Brief —
The expected output is exactly the lines below, starting at the line with "(** How a safe" and ending at the line with "(m st) n Q.", both included; no other line belongs in it.

Data —
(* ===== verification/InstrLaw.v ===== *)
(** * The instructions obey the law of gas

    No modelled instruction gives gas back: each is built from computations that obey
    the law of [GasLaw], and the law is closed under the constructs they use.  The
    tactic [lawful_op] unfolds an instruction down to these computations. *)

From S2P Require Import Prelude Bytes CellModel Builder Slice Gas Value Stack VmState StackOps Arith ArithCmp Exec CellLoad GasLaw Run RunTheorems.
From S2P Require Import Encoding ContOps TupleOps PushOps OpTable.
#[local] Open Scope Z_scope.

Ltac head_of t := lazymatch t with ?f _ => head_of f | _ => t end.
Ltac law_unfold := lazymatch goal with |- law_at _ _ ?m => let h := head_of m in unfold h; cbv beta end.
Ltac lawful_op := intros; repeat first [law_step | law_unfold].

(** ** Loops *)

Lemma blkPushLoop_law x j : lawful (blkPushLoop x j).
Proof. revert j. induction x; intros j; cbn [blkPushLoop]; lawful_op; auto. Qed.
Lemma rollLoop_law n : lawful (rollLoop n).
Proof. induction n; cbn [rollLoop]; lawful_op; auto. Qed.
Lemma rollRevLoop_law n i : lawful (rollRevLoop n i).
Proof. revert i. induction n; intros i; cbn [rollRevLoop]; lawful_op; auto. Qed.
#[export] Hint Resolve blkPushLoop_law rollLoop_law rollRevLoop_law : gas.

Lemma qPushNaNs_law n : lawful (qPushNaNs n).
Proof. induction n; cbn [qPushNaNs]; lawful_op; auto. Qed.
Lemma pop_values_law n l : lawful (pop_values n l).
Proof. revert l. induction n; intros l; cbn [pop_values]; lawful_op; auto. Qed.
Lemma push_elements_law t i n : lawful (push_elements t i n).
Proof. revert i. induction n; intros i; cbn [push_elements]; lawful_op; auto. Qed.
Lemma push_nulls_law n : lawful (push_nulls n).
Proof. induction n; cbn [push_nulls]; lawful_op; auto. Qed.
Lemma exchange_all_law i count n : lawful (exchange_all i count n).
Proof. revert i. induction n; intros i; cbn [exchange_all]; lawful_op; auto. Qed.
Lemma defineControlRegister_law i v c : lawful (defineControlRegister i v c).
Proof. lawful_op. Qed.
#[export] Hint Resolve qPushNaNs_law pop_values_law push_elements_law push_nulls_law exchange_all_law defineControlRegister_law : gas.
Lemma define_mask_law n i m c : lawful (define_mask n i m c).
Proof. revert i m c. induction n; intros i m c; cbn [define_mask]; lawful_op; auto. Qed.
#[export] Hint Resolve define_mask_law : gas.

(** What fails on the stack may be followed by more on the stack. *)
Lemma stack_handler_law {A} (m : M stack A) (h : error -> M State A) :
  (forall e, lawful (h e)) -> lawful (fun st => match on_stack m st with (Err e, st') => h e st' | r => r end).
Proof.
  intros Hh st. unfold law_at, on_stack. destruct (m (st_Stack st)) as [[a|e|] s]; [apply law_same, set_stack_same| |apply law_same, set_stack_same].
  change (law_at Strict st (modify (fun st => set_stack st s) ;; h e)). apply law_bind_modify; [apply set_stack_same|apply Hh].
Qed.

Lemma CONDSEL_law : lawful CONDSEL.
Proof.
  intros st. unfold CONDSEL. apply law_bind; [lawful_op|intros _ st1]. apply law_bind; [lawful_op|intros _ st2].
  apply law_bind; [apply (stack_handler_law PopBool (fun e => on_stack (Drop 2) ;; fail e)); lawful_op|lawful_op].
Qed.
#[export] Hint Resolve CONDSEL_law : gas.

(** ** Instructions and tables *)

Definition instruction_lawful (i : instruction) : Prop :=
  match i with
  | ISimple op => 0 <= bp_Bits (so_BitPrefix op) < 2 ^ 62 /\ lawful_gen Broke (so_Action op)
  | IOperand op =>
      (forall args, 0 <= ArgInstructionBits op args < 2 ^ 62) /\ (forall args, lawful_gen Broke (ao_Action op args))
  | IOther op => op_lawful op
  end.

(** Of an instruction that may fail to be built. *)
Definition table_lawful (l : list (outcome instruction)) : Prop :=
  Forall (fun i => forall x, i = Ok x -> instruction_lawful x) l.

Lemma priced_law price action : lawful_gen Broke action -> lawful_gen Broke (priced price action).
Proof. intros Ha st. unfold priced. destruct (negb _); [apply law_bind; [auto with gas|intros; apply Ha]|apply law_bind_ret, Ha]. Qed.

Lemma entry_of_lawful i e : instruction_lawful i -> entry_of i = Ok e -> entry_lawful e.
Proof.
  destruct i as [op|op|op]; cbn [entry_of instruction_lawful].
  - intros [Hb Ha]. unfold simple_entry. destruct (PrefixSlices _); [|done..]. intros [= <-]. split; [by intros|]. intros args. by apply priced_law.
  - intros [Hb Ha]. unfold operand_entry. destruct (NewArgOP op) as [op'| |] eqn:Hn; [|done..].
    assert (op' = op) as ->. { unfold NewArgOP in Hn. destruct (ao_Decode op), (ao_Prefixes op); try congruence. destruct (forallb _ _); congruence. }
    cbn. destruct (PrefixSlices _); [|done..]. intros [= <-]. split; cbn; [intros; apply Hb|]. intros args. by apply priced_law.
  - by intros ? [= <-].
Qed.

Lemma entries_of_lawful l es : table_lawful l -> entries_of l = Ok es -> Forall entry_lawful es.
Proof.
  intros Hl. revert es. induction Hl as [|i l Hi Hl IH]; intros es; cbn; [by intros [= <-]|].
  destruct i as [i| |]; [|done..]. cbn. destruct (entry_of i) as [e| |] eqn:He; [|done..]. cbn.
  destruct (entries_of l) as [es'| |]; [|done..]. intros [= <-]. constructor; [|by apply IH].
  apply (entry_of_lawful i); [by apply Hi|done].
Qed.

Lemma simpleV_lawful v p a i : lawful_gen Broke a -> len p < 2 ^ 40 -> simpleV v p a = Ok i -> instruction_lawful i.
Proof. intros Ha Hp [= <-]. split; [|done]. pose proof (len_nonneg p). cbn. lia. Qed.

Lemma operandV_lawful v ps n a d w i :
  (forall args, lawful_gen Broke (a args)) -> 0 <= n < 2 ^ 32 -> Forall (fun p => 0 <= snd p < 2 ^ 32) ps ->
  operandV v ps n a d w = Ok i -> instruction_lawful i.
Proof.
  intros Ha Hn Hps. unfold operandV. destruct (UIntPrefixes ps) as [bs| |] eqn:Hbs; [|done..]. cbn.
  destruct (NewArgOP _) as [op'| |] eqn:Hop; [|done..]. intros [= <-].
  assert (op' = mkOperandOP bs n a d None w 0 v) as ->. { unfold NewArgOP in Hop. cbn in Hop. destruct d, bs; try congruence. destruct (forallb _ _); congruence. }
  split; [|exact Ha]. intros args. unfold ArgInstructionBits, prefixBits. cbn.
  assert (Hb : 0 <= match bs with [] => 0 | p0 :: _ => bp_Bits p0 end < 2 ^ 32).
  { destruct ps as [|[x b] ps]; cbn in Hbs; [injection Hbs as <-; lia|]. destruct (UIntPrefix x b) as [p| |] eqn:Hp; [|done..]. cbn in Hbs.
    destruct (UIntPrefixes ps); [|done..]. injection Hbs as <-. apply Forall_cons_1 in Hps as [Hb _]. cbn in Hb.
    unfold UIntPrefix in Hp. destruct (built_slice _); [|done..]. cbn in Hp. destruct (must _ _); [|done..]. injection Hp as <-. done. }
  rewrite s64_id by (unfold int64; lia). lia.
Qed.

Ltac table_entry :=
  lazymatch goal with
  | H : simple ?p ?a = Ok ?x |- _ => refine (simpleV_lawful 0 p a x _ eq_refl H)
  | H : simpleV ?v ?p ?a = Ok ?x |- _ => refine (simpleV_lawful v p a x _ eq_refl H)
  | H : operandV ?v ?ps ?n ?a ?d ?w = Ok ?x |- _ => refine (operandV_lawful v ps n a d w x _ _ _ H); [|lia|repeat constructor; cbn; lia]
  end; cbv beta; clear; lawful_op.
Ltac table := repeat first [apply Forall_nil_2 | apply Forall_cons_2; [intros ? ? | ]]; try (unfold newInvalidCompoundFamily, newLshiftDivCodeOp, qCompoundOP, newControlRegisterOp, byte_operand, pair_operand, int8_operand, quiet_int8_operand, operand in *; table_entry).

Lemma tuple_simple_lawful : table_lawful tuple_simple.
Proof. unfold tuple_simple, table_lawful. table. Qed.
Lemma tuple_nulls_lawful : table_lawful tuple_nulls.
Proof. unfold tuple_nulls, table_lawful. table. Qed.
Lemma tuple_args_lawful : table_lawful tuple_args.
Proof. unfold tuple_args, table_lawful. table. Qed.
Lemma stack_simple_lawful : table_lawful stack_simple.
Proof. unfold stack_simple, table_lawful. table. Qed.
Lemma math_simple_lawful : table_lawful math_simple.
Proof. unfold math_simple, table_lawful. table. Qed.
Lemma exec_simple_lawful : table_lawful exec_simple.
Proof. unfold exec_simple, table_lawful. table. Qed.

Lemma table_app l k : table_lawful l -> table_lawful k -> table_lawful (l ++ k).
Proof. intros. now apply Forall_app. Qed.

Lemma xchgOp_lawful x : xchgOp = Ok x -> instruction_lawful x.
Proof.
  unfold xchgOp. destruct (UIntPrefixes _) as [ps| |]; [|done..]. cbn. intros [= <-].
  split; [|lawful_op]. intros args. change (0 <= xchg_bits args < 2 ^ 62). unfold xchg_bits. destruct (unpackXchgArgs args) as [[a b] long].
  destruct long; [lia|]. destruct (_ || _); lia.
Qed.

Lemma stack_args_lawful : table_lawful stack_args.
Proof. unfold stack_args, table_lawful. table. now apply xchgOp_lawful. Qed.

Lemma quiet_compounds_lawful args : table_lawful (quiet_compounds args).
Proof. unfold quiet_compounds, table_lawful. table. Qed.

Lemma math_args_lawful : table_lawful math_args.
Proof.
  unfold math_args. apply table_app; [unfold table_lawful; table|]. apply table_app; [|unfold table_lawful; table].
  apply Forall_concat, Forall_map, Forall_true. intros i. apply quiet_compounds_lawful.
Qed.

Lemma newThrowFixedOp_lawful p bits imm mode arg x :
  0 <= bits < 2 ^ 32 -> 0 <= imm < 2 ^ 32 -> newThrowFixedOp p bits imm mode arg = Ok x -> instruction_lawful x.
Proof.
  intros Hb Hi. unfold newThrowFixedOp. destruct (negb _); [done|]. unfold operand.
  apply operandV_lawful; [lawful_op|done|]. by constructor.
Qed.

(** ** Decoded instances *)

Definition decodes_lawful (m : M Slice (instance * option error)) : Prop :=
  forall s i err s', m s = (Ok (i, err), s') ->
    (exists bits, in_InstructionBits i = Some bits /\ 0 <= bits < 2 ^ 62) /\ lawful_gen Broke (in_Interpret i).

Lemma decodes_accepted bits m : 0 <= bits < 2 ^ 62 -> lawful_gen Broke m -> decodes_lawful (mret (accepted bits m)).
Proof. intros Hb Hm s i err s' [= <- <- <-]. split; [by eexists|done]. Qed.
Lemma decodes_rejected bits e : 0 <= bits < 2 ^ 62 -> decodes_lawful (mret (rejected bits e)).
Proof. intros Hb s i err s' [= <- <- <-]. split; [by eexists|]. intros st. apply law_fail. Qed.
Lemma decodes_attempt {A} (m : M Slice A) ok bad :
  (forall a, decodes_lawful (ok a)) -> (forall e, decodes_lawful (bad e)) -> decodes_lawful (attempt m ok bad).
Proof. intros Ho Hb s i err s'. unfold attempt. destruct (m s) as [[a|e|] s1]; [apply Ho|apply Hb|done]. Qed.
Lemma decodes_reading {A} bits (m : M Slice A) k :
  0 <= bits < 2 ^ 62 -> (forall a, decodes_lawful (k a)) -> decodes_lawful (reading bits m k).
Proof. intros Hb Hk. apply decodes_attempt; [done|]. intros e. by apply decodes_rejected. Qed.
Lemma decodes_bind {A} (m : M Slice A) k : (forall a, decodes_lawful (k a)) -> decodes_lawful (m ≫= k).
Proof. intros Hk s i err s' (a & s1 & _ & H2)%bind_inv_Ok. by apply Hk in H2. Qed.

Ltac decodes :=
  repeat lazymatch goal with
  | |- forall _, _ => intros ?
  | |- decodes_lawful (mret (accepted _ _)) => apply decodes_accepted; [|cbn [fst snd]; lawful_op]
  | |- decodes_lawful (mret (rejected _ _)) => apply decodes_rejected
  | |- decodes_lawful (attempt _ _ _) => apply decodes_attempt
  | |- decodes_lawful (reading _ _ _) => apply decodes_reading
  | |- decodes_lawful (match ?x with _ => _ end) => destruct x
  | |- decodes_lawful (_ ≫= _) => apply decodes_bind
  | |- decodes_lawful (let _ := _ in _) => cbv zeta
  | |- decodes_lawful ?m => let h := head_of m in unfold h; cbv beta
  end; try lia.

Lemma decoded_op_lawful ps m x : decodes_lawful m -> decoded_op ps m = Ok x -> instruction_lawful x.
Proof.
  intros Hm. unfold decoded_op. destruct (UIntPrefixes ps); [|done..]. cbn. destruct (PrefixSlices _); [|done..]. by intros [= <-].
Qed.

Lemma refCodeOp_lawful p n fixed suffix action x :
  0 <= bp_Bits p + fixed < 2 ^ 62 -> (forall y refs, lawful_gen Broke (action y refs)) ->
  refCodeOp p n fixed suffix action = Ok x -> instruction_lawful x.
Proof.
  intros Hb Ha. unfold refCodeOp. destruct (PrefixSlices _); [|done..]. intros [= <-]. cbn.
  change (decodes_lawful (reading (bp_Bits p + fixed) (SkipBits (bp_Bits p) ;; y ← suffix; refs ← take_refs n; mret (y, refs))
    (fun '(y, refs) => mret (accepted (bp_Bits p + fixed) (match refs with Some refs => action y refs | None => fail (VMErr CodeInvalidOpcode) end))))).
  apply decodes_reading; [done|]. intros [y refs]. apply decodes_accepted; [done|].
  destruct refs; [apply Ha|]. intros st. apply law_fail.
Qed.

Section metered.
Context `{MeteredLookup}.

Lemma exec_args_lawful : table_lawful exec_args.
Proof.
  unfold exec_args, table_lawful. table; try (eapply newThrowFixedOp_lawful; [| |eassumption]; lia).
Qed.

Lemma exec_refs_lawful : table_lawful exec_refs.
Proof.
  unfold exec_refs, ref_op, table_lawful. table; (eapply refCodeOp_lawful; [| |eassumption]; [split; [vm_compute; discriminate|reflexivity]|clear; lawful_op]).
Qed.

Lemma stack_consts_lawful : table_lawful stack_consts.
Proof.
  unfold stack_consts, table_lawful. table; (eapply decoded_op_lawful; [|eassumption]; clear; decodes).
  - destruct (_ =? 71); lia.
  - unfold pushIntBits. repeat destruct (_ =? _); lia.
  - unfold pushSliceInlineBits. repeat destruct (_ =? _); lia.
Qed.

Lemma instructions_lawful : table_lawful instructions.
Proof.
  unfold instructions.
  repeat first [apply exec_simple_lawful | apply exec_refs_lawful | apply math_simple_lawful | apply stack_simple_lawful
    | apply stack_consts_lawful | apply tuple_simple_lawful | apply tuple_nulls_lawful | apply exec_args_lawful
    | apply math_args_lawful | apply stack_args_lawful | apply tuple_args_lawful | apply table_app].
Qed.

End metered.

...

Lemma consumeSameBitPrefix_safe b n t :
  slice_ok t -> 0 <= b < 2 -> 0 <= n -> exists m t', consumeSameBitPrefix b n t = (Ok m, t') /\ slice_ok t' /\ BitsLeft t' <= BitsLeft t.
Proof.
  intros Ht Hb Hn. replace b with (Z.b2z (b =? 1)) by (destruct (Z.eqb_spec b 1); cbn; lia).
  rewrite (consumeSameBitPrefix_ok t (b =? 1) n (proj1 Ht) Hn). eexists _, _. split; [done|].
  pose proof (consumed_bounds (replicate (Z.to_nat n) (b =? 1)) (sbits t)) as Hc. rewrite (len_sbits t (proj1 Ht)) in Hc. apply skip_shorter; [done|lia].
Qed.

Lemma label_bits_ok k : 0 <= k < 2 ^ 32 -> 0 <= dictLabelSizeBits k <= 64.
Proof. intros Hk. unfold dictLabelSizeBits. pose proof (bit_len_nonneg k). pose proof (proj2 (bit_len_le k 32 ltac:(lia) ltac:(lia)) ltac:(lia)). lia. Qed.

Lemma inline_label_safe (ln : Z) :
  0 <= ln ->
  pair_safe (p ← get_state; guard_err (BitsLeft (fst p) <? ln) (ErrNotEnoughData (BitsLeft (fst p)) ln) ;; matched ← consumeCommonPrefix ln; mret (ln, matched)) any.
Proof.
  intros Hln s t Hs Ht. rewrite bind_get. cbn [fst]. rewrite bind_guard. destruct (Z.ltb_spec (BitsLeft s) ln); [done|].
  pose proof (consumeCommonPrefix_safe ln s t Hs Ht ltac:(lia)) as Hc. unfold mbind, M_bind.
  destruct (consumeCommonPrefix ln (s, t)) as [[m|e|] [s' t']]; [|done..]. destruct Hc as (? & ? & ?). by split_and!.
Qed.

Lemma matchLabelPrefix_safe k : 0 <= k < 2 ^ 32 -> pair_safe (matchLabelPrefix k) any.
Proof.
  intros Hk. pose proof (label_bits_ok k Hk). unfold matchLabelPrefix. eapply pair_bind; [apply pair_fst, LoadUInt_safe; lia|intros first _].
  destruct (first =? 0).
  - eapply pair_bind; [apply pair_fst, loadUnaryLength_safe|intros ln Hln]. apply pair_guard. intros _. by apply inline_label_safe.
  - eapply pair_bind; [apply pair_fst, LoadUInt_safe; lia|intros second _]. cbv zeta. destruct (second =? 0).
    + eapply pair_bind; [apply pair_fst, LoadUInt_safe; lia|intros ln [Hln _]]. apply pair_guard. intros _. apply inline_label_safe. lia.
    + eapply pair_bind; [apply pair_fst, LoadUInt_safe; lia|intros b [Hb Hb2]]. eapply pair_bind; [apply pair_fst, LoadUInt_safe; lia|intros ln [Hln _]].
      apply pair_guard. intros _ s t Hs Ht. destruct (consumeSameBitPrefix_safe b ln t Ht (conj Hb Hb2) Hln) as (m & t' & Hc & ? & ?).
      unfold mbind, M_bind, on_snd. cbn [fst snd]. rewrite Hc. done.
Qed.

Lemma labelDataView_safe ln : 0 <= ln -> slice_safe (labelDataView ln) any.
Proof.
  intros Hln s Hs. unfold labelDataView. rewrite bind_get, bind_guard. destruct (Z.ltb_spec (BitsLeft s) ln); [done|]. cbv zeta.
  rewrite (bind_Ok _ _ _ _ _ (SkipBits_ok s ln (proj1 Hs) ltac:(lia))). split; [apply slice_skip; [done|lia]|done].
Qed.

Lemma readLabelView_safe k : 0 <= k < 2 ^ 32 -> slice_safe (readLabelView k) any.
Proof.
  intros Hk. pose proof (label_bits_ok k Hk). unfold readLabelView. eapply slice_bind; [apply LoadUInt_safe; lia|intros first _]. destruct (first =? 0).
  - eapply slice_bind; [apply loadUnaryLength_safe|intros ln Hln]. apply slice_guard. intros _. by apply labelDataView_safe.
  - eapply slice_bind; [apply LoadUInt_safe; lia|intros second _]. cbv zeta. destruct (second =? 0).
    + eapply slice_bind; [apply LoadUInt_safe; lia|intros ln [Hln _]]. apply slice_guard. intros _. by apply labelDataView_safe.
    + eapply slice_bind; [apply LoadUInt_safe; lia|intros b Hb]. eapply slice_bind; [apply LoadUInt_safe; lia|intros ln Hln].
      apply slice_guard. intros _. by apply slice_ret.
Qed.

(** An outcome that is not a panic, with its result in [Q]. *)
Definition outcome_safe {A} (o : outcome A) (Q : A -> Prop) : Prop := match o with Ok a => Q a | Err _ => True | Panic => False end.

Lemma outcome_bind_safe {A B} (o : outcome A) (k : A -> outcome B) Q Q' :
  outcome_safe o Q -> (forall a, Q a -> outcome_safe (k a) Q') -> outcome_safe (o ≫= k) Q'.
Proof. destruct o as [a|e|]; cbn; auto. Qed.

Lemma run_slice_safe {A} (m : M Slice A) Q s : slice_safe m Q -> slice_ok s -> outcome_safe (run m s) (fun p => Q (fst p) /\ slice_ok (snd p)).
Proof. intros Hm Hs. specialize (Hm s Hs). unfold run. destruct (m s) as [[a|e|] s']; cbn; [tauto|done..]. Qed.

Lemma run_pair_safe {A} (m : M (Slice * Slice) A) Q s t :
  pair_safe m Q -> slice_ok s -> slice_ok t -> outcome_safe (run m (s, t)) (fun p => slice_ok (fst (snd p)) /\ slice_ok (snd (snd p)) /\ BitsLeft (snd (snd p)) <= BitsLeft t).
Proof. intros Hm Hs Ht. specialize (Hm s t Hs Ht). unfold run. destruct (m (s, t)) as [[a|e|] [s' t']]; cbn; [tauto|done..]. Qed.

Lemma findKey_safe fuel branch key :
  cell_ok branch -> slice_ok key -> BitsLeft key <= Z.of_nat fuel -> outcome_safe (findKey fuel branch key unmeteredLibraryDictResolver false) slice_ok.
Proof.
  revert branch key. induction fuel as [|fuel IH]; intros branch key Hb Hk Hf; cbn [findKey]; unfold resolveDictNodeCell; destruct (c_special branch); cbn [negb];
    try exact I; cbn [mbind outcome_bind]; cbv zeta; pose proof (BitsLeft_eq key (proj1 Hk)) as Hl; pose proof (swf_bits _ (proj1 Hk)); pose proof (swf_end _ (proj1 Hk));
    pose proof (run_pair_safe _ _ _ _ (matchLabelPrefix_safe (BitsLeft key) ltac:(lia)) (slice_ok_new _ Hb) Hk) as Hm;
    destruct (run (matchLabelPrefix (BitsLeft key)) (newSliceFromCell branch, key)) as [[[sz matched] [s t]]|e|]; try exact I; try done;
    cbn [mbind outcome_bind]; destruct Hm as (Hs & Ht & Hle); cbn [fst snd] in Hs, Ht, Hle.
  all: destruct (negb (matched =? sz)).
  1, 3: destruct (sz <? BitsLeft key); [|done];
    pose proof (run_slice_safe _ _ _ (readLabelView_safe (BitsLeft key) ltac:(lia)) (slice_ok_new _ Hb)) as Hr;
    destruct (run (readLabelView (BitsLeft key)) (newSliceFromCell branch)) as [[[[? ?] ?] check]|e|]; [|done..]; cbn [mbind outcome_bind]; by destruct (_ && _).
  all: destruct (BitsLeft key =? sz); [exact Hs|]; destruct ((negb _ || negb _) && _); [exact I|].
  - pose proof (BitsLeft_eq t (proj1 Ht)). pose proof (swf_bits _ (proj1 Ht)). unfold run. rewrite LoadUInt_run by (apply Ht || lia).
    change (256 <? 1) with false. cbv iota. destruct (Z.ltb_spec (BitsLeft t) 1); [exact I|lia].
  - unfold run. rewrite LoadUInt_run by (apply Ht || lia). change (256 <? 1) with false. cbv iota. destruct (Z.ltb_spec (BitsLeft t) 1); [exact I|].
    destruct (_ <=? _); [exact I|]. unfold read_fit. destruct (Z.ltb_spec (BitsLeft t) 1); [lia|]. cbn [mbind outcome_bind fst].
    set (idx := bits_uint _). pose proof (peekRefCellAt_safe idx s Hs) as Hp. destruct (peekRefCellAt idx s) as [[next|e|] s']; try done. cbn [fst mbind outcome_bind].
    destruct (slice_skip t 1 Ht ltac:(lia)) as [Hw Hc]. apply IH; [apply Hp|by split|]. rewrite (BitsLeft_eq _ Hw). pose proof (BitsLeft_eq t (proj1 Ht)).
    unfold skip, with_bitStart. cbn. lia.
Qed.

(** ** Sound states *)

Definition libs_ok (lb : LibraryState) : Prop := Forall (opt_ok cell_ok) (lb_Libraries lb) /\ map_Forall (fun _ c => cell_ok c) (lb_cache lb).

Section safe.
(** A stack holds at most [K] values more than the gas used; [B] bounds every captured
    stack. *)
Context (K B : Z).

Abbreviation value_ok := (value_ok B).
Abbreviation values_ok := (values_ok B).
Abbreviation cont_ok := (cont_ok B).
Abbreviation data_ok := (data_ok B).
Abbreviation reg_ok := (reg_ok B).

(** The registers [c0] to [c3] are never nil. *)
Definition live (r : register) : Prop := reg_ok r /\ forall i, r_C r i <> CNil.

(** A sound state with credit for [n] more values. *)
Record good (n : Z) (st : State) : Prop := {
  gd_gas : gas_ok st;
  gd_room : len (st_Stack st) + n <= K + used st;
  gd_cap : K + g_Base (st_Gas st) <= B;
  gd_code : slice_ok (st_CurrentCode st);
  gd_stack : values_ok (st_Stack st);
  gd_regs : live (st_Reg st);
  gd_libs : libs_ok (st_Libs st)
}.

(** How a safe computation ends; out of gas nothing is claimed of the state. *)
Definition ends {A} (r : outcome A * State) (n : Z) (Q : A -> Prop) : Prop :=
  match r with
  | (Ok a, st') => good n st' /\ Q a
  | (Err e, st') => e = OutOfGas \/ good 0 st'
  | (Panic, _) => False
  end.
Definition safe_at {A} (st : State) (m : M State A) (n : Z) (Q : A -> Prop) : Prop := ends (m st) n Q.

Task response —
(** How a safe computation ends; out of gas nothing is claimed of the state. *)
Definition ends {A} (r : outcome A * State) (n : Z) (Q : A -> Prop) : Prop :=
  match r with
  | (Ok a, st') => good n st' /\ Q a
  | (Err e, st') => e = OutOfGas \/ good 0 st'
  | (Panic, _) => False
  end.
Definition safe_at {A} (st : State) (m : M State A) (n : Z) (Q : A -> Prop) : Prop := ends (m st) n Q.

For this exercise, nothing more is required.